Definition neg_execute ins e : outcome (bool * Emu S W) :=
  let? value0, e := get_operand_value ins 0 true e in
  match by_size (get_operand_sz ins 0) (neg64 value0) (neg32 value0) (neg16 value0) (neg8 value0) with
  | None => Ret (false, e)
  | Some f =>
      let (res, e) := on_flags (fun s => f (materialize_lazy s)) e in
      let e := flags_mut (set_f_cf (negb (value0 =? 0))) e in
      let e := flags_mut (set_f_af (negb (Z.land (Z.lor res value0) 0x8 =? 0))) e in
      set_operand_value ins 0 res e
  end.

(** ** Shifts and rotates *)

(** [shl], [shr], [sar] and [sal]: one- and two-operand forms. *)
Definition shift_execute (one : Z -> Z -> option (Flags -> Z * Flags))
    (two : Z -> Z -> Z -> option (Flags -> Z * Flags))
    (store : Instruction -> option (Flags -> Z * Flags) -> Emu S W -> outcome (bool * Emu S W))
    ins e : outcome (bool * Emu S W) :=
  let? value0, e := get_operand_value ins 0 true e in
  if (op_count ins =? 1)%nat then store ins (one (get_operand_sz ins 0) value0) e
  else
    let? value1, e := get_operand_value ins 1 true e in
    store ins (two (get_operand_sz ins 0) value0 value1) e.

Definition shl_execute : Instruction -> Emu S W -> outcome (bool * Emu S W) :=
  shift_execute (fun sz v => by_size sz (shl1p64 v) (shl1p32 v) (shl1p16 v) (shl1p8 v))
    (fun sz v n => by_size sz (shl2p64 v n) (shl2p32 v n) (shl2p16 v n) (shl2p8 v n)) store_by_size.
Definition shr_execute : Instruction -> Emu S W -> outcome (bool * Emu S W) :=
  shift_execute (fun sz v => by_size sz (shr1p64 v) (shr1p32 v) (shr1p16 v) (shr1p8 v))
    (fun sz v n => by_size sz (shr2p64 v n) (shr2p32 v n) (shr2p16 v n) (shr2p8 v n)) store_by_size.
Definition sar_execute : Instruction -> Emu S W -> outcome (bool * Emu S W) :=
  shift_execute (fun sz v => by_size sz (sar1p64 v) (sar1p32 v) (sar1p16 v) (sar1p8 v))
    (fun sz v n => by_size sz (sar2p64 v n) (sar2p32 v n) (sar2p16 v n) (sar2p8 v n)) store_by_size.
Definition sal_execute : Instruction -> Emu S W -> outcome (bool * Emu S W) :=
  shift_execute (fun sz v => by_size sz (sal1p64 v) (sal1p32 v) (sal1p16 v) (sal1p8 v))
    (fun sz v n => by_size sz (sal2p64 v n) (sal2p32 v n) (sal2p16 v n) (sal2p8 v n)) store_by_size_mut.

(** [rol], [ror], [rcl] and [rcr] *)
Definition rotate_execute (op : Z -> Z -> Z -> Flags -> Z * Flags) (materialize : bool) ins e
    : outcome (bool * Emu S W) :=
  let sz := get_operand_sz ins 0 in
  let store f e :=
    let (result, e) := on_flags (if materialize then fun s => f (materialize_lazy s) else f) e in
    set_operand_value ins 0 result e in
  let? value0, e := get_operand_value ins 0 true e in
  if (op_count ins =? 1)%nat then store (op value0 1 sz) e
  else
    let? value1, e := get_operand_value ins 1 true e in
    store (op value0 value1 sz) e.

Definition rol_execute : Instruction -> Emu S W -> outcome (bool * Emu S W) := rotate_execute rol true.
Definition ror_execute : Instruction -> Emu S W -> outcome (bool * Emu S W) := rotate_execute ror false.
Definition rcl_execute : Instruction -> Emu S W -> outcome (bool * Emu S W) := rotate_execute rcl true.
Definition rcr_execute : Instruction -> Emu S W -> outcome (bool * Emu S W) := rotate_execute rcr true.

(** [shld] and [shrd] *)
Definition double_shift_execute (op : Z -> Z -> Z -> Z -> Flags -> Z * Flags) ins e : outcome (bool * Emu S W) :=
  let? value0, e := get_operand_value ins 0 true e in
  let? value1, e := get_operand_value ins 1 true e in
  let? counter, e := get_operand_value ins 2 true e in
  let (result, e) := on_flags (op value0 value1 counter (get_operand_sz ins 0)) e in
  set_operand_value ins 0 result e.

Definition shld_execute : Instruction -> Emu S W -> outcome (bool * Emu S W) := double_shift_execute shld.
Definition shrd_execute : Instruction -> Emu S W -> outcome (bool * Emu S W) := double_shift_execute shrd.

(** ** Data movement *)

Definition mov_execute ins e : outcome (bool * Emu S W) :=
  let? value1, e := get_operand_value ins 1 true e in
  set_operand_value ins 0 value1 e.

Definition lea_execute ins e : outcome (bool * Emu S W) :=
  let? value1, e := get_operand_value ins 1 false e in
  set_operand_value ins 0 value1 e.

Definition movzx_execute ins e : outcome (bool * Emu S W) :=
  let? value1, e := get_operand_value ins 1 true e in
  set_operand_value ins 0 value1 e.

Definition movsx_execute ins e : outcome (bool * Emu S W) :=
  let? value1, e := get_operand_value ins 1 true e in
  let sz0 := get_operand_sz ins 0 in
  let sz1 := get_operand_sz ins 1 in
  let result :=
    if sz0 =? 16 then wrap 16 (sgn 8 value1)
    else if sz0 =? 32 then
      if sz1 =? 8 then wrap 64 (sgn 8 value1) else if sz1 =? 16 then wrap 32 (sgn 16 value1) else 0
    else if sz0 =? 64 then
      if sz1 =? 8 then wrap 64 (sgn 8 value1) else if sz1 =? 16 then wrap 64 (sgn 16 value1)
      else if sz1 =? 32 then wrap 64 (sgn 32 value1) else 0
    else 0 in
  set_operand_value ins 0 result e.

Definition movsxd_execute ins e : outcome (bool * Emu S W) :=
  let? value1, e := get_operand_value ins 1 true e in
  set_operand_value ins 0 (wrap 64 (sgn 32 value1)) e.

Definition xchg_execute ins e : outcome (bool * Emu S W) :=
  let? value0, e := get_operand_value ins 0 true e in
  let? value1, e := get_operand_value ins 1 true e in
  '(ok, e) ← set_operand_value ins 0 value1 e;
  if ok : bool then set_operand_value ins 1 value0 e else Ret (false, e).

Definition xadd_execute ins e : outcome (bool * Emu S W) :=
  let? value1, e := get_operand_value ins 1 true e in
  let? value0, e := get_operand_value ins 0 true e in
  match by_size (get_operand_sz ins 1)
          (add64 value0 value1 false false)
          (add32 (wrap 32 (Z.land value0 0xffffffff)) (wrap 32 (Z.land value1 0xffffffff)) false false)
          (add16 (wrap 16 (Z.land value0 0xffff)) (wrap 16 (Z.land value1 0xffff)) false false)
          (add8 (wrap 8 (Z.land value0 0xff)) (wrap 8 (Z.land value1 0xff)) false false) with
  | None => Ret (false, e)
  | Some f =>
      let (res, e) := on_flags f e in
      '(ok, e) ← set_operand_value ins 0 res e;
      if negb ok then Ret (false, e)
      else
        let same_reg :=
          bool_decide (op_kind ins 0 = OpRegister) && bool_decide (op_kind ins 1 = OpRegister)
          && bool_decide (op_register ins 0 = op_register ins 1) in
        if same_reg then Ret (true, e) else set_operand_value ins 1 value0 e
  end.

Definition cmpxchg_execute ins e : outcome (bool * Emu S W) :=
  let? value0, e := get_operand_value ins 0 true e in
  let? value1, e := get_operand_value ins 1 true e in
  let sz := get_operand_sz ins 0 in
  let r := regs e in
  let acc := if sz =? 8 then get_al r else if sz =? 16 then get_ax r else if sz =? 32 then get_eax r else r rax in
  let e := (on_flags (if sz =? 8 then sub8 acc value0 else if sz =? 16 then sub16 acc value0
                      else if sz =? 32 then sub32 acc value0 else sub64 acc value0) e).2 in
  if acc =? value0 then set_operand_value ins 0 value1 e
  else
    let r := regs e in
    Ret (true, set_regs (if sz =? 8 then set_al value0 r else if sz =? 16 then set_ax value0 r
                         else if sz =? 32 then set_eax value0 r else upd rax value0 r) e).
□ □ □
**TRY IT:**
Of the lines above, extract only those from the line with "if negb ok then Ret (false, e)" to the line with "let acc := if", both included, exactly as written.

**EXPECTED ANSWER:**
      if negb ok then Ret (false, e)
      else
        let same_reg :=
          bool_decide (op_kind ins 0 = OpRegister) && bool_decide (op_kind ins 1 = OpRegister)
          && bool_decide (op_register ins 0 = op_register ins 1) in
        if same_reg then Ret (true, e) else set_operand_value ins 1 value0 e
  end.

Definition cmpxchg_execute ins e : outcome (bool * Emu S W) :=
  let? value0, e := get_operand_value ins 0 true e in
  let? value1, e := get_operand_value ins 1 true e in
  let sz := get_operand_sz ins 0 in
  let r := regs e in
  let acc := if sz =? 8 then get_al r else if sz =? 16 then get_ax r else if sz =? 32 then get_eax r else r rax in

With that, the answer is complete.